Patent ductus arteriosus (PDA) is a blood vessel that occurs naturally in the embryo and should close completely after birth. However, an open PDA is a congenital defect where the PDA fails to close after birth, causing it to remain open (
1,
2). In PDA, excess blood flow, which returns to the lungs from the PDA, causes an increase in pulmonary pressure (
3,
4). After respiratory distress syndrome (93.6%), PDA is the second most common disease (41.7%) in premature infants, followed by bronchopulmonary dysplasia (37.8%) (
5,
6). According to the conditions, the open PDA can be treated with surgical or non-surgical methods. Most premature infants need medical treatment to close the arterial duct, thus leading to non-surgical methods (
7,
8). Pharmacotherapy enables families to avoid the cost of surgery (
9,
10). Prostaglandins play an important role in PDA retention. Therefore, cyclooxygenase inhibitors are commonly used to close PDA, and their non-specific cases include indomethacin and ibuprofen (
11). Both indomethacin and ibuprofen drugs block arterial duct in 70% of cases; these two drugs compete with arachidonic acid for the reaction site of cyclooxygenase. Therefore, the levels of endogenous arachidonic acid affect the capability of these drugs. If the level of arachidonic acid is high, then there will be more substrate available for cyclooxygenase to convert to prostaglandin production. Conversely, if the level of arachidonic acid is low, then there will be less substrate available for cyclooxygenase to convert to prostaglandin, so ibuprofen and indomethacin may have a more pronounced effect in inhibiting prostaglandin production (
12). In 1996, the nonsteroidal anti-inflammatory drug (NSAID) indomethacin has been the treatment of choice for PDA. Numerous studies have been conducted to verify the efficacy of this medication for this particular purpose. As a result, the drug has been approved for neonatal intensive care unit (NICU) use and can be administered intravenously at a dosage of 10, 5, and 5 mg/kg body weight once daily for three consecutive days. Compared to indomethacin, ibuprofen has been shown to have fewer side effects in multiple trials and is often considered in the treatment of PDA (
13). It is demonstrated that ibuprofen caused constriction of the ductus arteriosus in newborn lambs, with the degree of constriction increasing with dosage. Furthermore, research has shown that ibuprofen can improve cerebral blood flow (CBF) autoregulation in newborn animals and has the potential for some degree of neuroprotection. In contrast to indomethacin, ibuprofen does not decrease or impair regional blood flow to the brain in newborns and animals. All the mentioned factors have made the use of ibuprofen preferable (
14). In addition to the benefits mentioned earlier, treatment with ibuprofen can also reduce the risk of necrotizing enterocolitis (NEC) and transient renal insufficiency. As a result, ibuprofen appears to be the preferred drug of choice compared to other options available (
15). Similar to other medications, ibuprofen is manufactured by various pharmaceutical companies. For instance, ibuprofen intravenous injection, 5 mg/mL (Pedea), has received approval for use within NHS Scotland in the treatment of hemodynamically significant infants under 34 weeks of gestational age. However, its safety and efficacy compared to existing alternative treatments have not been formally assessed (
16). Caspian Tamin Pharmaceutical Company (Caspian Tamin), located in Guilan Province, Iran, has international licenses to manufacture drugs (
17). This company provides ibuprofen in the parenteral form of ampoule, 400 mg/4 mL, and its brand name is Ibuprofen.
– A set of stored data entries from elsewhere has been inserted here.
(** X14.  The rows of the store stay in the order of their time stamps,
    and none is stamped later than the clock: every request handler keeps
    this, starting from the empty store. *)
Theorem handle_keeps_chronological (req : Request) (w : World) :
  chronological w -> chronological (snd (handle req w)).
Proof.
  intros H. destruct req as [|asin|asin days|category min_discount limit|].
  - exact H.
  - destruct (scrape_amazon_price_returns asin w)
      as (o & w1 & gets & Hrun & _ & _ & Hdb & Hclk & _).
    unfold handle, fmap. unfold bind at 1.
    rewrite (get_current_price_unfold asin w w1 o Hrun). cbn [ret snd].
    now apply (chronological_appended w w1 o).
  - unfold handle, fmap. unfold bind at 1. rewrite get_price_history_unfold.
    destruct (select_history (db w) (clock w) asin days) as [|first rest].
    + destruct (scrape_amazon_price_returns asin (logged w (EvSelect asin days)))
        as (o & w1 & gets & Hrun & _ & _ & Hdb & Hclk & _).
      rewrite Hrun. cbn [ret snd].
      now apply (chronological_appended w w1 o).
    + exact H.
  - exact H.
  - exact H.
Qed.

Lemma handle_keeps_chronological_witness :
  chronological sample_world /\
  chronological (snd (handle (GetPrice "B00TEST") sample_world)).
Proof.
  assert (H : chronological sample_world).
  { split.
    - repeat constructor; cbn; lia.
    - repeat constructor; cbn; lia. }
  split; [exact H|].
  exact (handle_keeps_chronological (GetPrice "B00TEST") sample_world H).
Defined.

(** ** Request headers *)

(** X15.  The headers of a request, whatever the random draw: the user
    agent is one of the three of the pool; the language preference sent is
    the one set by the extractor, which replaces the one of
    [get_random_headers]; there are nine headers, the six of
    [get_random_headers] in their order followed by the three new ones; and
    the draw changes nothing but the user agent. *)
Theorem request_headers_fixed_but_agent (r : nat) :
  getitem "User-Agent" (request_headers r) = Some (random_choice r user_agents) /\
  In (random_choice r user_agents) user_agents /\
  getitem "Accept-Language" (get_random_headers r) = Some "en-US,en;q=0.9" /\
  getitem "Accept-Language" (request_headers r) = Some "en-US,en;q=0.5" /\
  map fst (request_headers r)
  = [ "User-Agent"; "Accept-Language"; "Accept-Encoding"; "DNT"; "Connection";
      "Upgrade-Insecure-Requests"; "Accept"; "Cache-Control"; "Pragma" ] /\
  (forall r' k, k <> "User-Agent" ->
                getitem k (request_headers r') = getitem k (request_headers r)).
Proof.
  split; [reflexivity|].
  split; [unfold random_choice; apply nth_In, Nat.mod_upper_bound; discriminate|].
  split; [reflexivity|]. split; [reflexivity|]. split; [reflexivity|].
  intros r' k Hk. apply String.eqb_neq in Hk.
  change (request_headers r')
    with (("User-Agent", random_choice r' user_agents) :: tl (request_headers r)).
  change (request_headers r)
    with (("User-Agent", random_choice r user_agents) :: tl (request_headers r)) at 2.
  cbn [getitem]. now rewrite Hk.
Qed.

Lemma request_headers_fixed_but_agent_witness :
  "Accept" <> "User-Agent" /\
  getitem "Accept" (request_headers 7) = getitem "Accept" (request_headers 0).
Proof.
  assert (H : "Accept" <> "User-Agent") by discriminate.
  split; [exact H|].
  exact (proj2 (proj2 (proj2 (proj2 (proj2 (request_headers_fixed_but_agent 0)))))
           7%nat "Accept" H).
Defined.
Because Pedea is an abroad brand and more expensive and less available than ibuprofen, we decided to compare the effects of the two drugs so that we can use ibuprofen when needed. We decided to compare two different brands of ibuprofen (the French form of ORPHAN pharmaceutical company [Pedea brand] with the Iranian form of Caspian Tamin pharmaceutical company [Ibuprofen brand]); thus, we can assess the effect of the formulation of the two drugs in this study. The ibuprofen injection produced by Caspian Company is available in a concentration of 400 mg/4 mL, and it needs to be diluted before intravenous infusion. The recommended final concentration is 4 mg/mL or less. Suitable diluents include 0.9% sodium chloride injection USP (normal saline) or lactated ringers’ solution. During administration, the infusion time must not be less than 30 minutes as per the guidelines provided by Caspian Tamin Company (
17).
Pedea is an injectable form that contains the active substance ibuprofen. Pedea should only be used in the NICU. Pedea is administered as three injections into a vein, with each injection given at 24-hour intervals and lasting for 15 minutes. A second course of 3 doses may be administered if the ductus arteriosus fails to close within 48 hours after the final injection or if it re-opens. If the condition remains unchanged even after the second course of therapy, surgery may be required, as suggested by the European Medicines Agency (
18).